(** ** What a run touches *)

(** X1. Whatever a run does, and whether it completes or an exception
    ends it: the four folders of the output tree are there afterwards,
    with the [images] and [labels] folders above them; no directory
    that was there is lost; and a directory that was not there before
    is one of the four or one on the way to them, its path an initial
    part of theirs. The run changes no file outside the four folders
    but the manifest; it removes no file that was there; and it only
    adds to what was printed. *)
Theorem X1_run_touches_output_tree_only `{PyNum} (src : dataset)
    (source_dir output_dir abs_output : string) (w : world) :
  let w' := (convert_deepfashion2_to_yolo src source_dir output_dir abs_output w).1 in
  (∀ d : string,
     d ∈ (leaf_dirs output_dir ++ [output_dir +:+ "/images"; output_dir +:+ "/labels"])%list →
     d ∈ dirs w')
  ∧ dirs w ⊆ dirs w'
  ∧ (∀ d : string,
       d ∈ dirs w' →
       d ∈ dirs w ∨ ∃ leaf rest : string, leaf ∈ leaf_dirs output_dir ∧ leaf = d +:+ rest)
  ∧ (∀ p : string, is_output_path output_dir p = false → files w' !! p = files w !! p)
  ∧ (∀ p : string, is_Some (files w !! p) → is_Some (files w' !! p))
  ∧ stdout w `prefix_of` stdout w'.
Proof.
  cbv zeta.
  destruct (convert_deepfashion2_to_yolo src source_dir output_dir abs_output w)
    as [w' oe] eqn:Hrun.
  apply convert_run in Hrun as (gt & gv & yt & yv & Hyt & Hyv & Hdirs & Hoe). simpl.
  assert ("train" ∈ yolo_splits) as Htr by (by left).
  assert ("val" ∈ yolo_splits) as Hva by (right; by left).
  split; [intros d Hd; rewrite Hdirs; by apply output_dirs_made|].
  split; [rewrite Hdirs; apply output_dirs_subseteq|].
  split; [intros d Hd; rewrite Hdirs in Hd; by apply output_dirs_new|].
  assert (∃ log, stdout w' = (stdout w ++ log)%list) as (log & ->).
  { destruct oe as [e|].
    - destruct Hoe as [_ [(af & rest & _ & _ & _ & Hs)|(_ & af & rest & _ & _ & Hs)]];
        eexists; exact Hs.
    - destruct Hoe as (_ & _ & _ & Hs). eexists; exact Hs. }
  assert (∃ tr, files w' = apply_writes (files w) tr
            ∧ (∀ p, p ∈ tr.*1 → is_output_path output_dir p = true)) as (tr & -> & Hkeys).
  { destruct oe as [e|].
    - destruct Hoe as [Hf _]. eexists. split; [exact Hf|].
      intros p. rewrite fmap_app, elem_of_app.
      intros [Hp|Hp];
        [exact (yields_writes_output _ _ _ _ Htr Hp)
        | exact (yields_writes_output _ _ _ _ Hva Hp)].
    - destruct Hoe as (_ & _ & Hf & _). eexists. split; [exact Hf|].
      intros p. unfold run_writes. rewrite !fmap_app, !elem_of_app.
      intros [Hp|[Hp|Hp]];
        [exact (yields_writes_output _ _ _ _ Htr Hp)
        | exact (yields_writes_output _ _ _ _ Hva Hp)|].
      apply list_elem_of_singleton in Hp as ->. apply is_output_path_manifest. }
  split; [|split].
  - intros p Hp. apply apply_writes_lookup_fresh. intros Hin. apply Hkeys in Hin. congruence.
  - intros p. apply apply_writes_is_Some.
  - by apply prefix_app_r.
Qed.
Lemma initial_setup_explicit (environ : gmap string string) (root : string) :
  environ !! "DESI_ROOT" = Some root ->
  let b := os_path_join root ["datachallenge"; "reference_runs"; "19.12"] in
  initial_setup environ
  = Ok (setup_environ b environ,
        {| basedir := b; surveydir := b +:+ "/survey"; targetdir := b +:+ "/targets";
           fibassigndir := b +:+ "/fiberassign";
           reduxdir := b +:+ "/spectro/redux/mini";
           simdatadir := b +:+ "/spectro/sim/mini" |}).
Proof.
  intros Hroot b.
  destruct (basedir_plain root) as [He Hs].
  change reference_run with "19.12" in *. fold b in He, Hs.
  assert (E1 : os_path_join b ["survey"] = b +:+ "/survey") by (now apply join_below).
  assert (E2 : os_path_join b ["targets"] = b +:+ "/targets") by (now apply join_below).
  assert (E3 : os_path_join b ["fiberassign"] = b +:+ "/fiberassign")
    by (now apply join_below).
  assert (E4 : os_path_join b ["spectro"; "redux"] = b +:+ "/spectro/redux")
    by (now apply join_below2).
  assert (E5 : os_path_join b ["spectro"; "sim"] = b +:+ "/spectro/sim")
    by (now apply join_below2).
  assert (E6 : os_path_join (b +:+ "/spectro/redux") ["mini"] = b +:+ "/spectro/redux/mini").
  { rewrite join_below; try reflexivity.
    - now rewrite append_assoc.
    - now apply is_empty_append.
    - now rewrite endswith_sep_append. }
  assert (E7 : os_path_join (b +:+ "/spectro/sim") ["mini"] = b +:+ "/spectro/sim/mini").
  { rewrite join_below; try reflexivity.
    - now rewrite append_assoc.
    - now apply is_empty_append.
    - now rewrite endswith_sep_append. }
  unfold initial_setup.
  rewrite (getenv_Some _ _ _ Hroot). cbn [mbind result_bind].
  change reference_run with "19.12". fold b. cbv zeta.
  rewrite E1, E2, E3, E4, E5.
  rewrite (getenv_Some _ "DESI_SPECTRO_REDUX" (b +:+ "/spectro/redux")) by env_lookup.
  cbn [mbind result_bind].
  rewrite (getenv_Some _ "SPECPROD" "mini") by env_lookup.
  cbn [mbind result_bind].
  rewrite (getenv_Some _ "DESI_SPECTRO_SIM" (b +:+ "/spectro/sim")) by env_lookup.
  cbn [mbind result_bind].
  rewrite (getenv_Some _ "PIXPROD" "mini") by env_lookup.
  cbn [mbind result_bind].
  rewrite E6, E7. reflexivity.
Qed.
(** X15. When [requirements.txt] is missing or can be read and
    [package.json] parses to an object, [scan_dependencies] returns the
    findings of [requirements.txt] and after them the lodash finding
    exactly when [lodash] is a key of [dependencies] or of
    [devDependencies], whatever the version. A section that is missing
    counts as empty; when one of the two is not an object, the lodash
    finding is left out and no error leaves the function. *)
Theorem lodash_reported_iff_declared rt tree text pkg self :
  (forall e, requirements_txt tree <> Some (Raise e)) ->
  package_json tree = Some (Ok text) ->
  json_loads rt text = Ok (JDict pkg) ->
  exists req self',
    scan_dependencies rt tree self
    = (Ok (req ++ if declares_lodash pkg
                  then [lodash_finding
                          (finding_id (S (finding_counter self
                                          + List.length req)))]
                  else []),
       self')
    /\ Forall (at_line_1_of "requirements.txt") req
    /\ ((exists fid,
           In (lodash_finding fid)
              (req ++ if declares_lodash pkg
                      then [lodash_finding
                              (finding_id (S (finding_counter self
                                              + List.length req)))]
                      else []))
        <-> declares_lodash pkg = true).
Proof.
  intros Hreq Hpkg Hjson.
  assert (H : exists req,
            scan_requirements tree self
            = (Ok req, bump (List.length req) self)
            /\ Forall (at_line_1_of "requirements.txt") req).
  { destruct (requirements_txt tree) as [[content|e]|] eqn:E.
    - exists (assign_ids (finding_counter self) (requirement_hits content)).
      rewrite (scan_requirements_hits tree content self E).
      rewrite assign_ids_length. split; [reflexivity|].
      apply requirement_hits_shape.
    - now destruct (Hreq e).
    - exists []. unfold scan_requirements. rewrite E. unfold ret.
      rewrite bump_0. split; [reflexivity | constructor]. }
  destruct H as (req & Ereq & Hshape).
  exists req.
  exists (if declares_lodash pkg
          then bump 1 (bump (List.length req) self)
          else bump (List.length req) self).
  split; [|split; [exact Hshape|]].
  - unfold scan_dependencies, bind. rewrite Ereq.
    rewrite (scan_package_json_declared rt tree text pkg req _ Hpkg Hjson).
    destruct (declares_lodash pkg); [reflexivity|].
    now rewrite app_nil_r.
  - destruct (declares_lodash pkg).
    + split; [reflexivity|]. intros _. eexists. apply in_or_app. right.
      left. reflexivity.
    + split; [|discriminate]. intros (fid & Hin).
      rewrite app_nil_r in Hin. rewrite Forall_forall in Hshape.
      destruct (Hshape _ Hin) as (Hpath & _). discriminate Hpath.
Qed.

(* ------------------------------------------------------------------ *)
(** ** The arguments of [main] *)

Lemma index_first x l :
  In x l ->
  exists before after,
    l = before ++ x :: after /\ ~ In x before
    /\ Str.index x l = List.length before.
Proof.
  induction l as [|y l IH]; intros Hin; [destruct Hin|].
  simpl. destruct (String.eqb_spec y x) as [-> | Hne].
  - exists [], l. auto.
  - destruct Hin as [-> | Hin]; [congruence|].
    destruct (IH Hin) as (before & after & -> & Hnot & Hidx).
    exists (y :: before), after. simpl. rewrite Hidx.
    repeat split; auto. intros [E | E]; auto.
Qed.

Lemma index_app x before after :
  ~ In x before -> Str.index x (before ++ x :: after) = List.length before.
Proof.
  induction before as [|y before IH]; intros Hnot; simpl.
  - now rewrite String.eqb_refl.
  - destruct (String.eqb_spec y x) as [-> | Hne].
    + destruct Hnot. now left.
    + rewrite IH; [reflexivity|]. intros H. apply Hnot. now right.
Qed.

Lemma existsb_eqb_In x l : existsb (String.eqb x) l = true <-> In x l.
Proof.
  rewrite existsb_exists. split.
  - intros (y & Hin & E). apply String.eqb_eq in E. now subst.
  - intros Hin. exists x. split; [exact Hin | apply String.eqb_refl].
Qed.

(** X16. Of its arguments [main] takes the one after the program name as
    the project path, whatever it is; [--json] counts wherever it stands;
    and the output file is the argument that follows the first [--output],
    so an [--output] that comes last names no file and is ignored. *)
Theorem main_arguments_read argv project_path output_json output_file :
  main_arguments argv = Some (project_path, output_json, output_file) ->
  2 <= List.length argv
  /\ project_path = nth 1 argv EmptyString
  /\ (output_json = true <-> In "--json" argv)
  /\ forall file,
       output_file = Some file <->
       exists before after,
         argv = before ++ "--output" :: file :: after
         /\ ~ In "--output" before.
Proof.
  unfold main_arguments.
  destruct (Nat.ltb_spec (List.length argv) 2); [discriminate|].
  cbv zeta. intros H0.
  assert (Hp : nth 1 argv EmptyString = project_path) by congruence.
  assert (Hj : existsb (String.eqb "--json") argv = output_json)
    by congruence.
  assert (Ho : (if existsb (String.eqb "--output") argv
                then if Str.index "--output" argv + 1 <? List.length argv
                     then Some (nth (Str.index "--output" argv + 1) argv
                                    EmptyString)
                     else None
                else None) = output_file) by congruence.
  clear H0. subst project_path output_json output_file.
  split; [lia|]. split; [reflexivity|].
  split; [apply existsb_eqb_In|].
  intros file. split.
  - destruct (existsb (String.eqb "--output") argv) eqn:E; [|discriminate].
    apply existsb_eqb_In in E.
    destruct (index_first _ _ E) as (before & after & Hargv & Hnot & Hidx).
    rewrite Hidx.
    destruct (Nat.ltb_spec (List.length before + 1) (List.length argv));
      [|discriminate].
    intros [= <-]. subst argv.
    destruct after as [|a after].
    + rewrite length_app in *. simpl in *. lia.
    + exists before, after. split; [|exact Hnot].
      rewrite app_nth2 by lia.
      replace (List.length before + 1 - List.length before) with 1 by lia.
      reflexivity.
  - intros (before & after & -> & Hnot).
    assert (E : existsb (String.eqb "--output")
                  (before ++ "--output" :: file :: after) = true).
    { apply existsb_eqb_In, in_or_app. right. now left. }
    rewrite E, index_app by exact Hnot.
    destruct (Nat.ltb_spec (List.length before + 1)
                (List.length (before ++ "--output" :: file :: after)))
      as [_ | Hge].
    + rewrite app_nth2 by lia.
      replace (List.length before + 1 - List.length before) with 1 by lia.
      reflexivity.
    + rewrite length_app in Hge. simpl in Hge. lia.
Qed.
(** ** Events *)

(** An event is the tuple [(t, i, j)]. *)
Definition event : Type := Z * K * K.

Definition time (e : event) : Z := e.1.1.
Definition nodeA (e : event) : K := e.1.2.
Definition nodeB (e : event) : K := e.2.

(** ** Dictionary and deque primitives *)

(** [m.setdefault(k, d)]: the value read, and the dictionary afterwards. *)
Definition setdefault (m : gmap K Z) (k : K) (d : Z) : Z * gmap K Z :=
  match m !! k with
  | Some v => (v, m)
  | None => (d, <[k := d]> m)
  end.

(** [m[k]] as an expression. *)
Definition getitem (m : gmap K Z) (k : K) : result Z :=
  match m !! k with
  | Some v => Ok v
  | None => Raise KeyError
  end.

(** [m[k] -= d]. *)
Definition isub (m : gmap K Z) (k : K) (d : Z) : result (gmap K Z) :=
  v ← getitem m k; Ok (<[k := v - d]> m).

(** [d.append(x)] and [d.pop()] of a deque. *)
Definition deque_append (x : Z * Z) (d : list (Z * Z)) : list (Z * Z) := x :: d.

Definition deque_pop (d : list (Z * Z)) : result ((Z * Z) * list (Z * Z)) :=
  match d with
  | [] => Raise IndexError
  | x :: d' => Ok (x, d')
  end.

(** The value a counter dictionary holds for a node, [0] for a node it has
    not seen. *)
Definition count_of (m : gmap K Z) (k : K) : Z := default 0 (m !! k).
(** Printing the value of a numeral gives the numeral without its zero
    padding. *)
Lemma str_of_int_digits_value s :
  numeric s = true -> str_of_int (digits_value s) = strip_zeros s.
Proof.
  intros H. destruct (strip_zeros_unpadded s H) as [Hu Hv].
  apply numeric_spec in H as [_ Hd].
  pose proof (digits_value_nonneg s Hd).
  unfold str_of_int. destruct (Z.ltb_spec (digits_value s) 0); [lia|].
  rewrite <- Hv. now apply digits_of_unpadded.
Qed.

(** ** Splitting at the separator *)

Lemma split_dash_nonempty s : split_dash s <> [].
Proof.
  destruct s as [|c s]; simpl; [discriminate|].
  destruct (Ascii.eqb c "-"); [discriminate|].
  destruct (split_dash s); discriminate.
Qed.

Lemma split_dash_no_dash s : no_dash s = true -> split_dash s = [s].
Proof.
  induction s as [|c s IH]; [reflexivity|]. simpl.
  intros H. apply andb_prop in H as [Hc Hs].
  apply negb_true_iff in Hc. now rewrite Hc, IH.
Qed.

Lemma split_dash_app a r :
  no_dash a = true -> split_dash (a ++ "-"%char :: r) = a :: split_dash r.
Proof.
  induction a as [|c a IH]; [reflexivity|]. simpl.
  intros H. apply andb_prop in H as [Hc Hs].
  apply negb_true_iff in Hc. now rewrite Hc, IH.
Qed.

Lemma digits_no_dash s : forallb is_digit s = true -> no_dash s = true.
Proof.
  induction s as [|c s IH]; [reflexivity|]. intros H.
  apply forallb_digit_cons in H as [Hc Hs]. simpl.
  rewrite (digit_not_char c "-" Hc eq_refl). now apply IH.
Qed.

....

▸ Exercise goal
Your task is to retype the entries verbatim, starting with the line that holds "Definition setdefault (m" and stopping after the line that holds "Definition isub (m".

▸ Result of this task
Definition setdefault (m : gmap K Z) (k : K) (d : Z) : Z * gmap K Z :=
  match m !! k with
  | Some v => (v, m)
  | None => (d, <[k := d]> m)
  end.

(** [m[k]] as an expression. *)
Definition getitem (m : gmap K Z) (k : K) : result Z :=
  match m !! k with
  | Some v => Ok v
  | None => Raise KeyError
  end.

(** [m[k] -= d]. *)
Definition isub (m : gmap K Z) (k : K) (d : Z) : result (gmap K Z) :=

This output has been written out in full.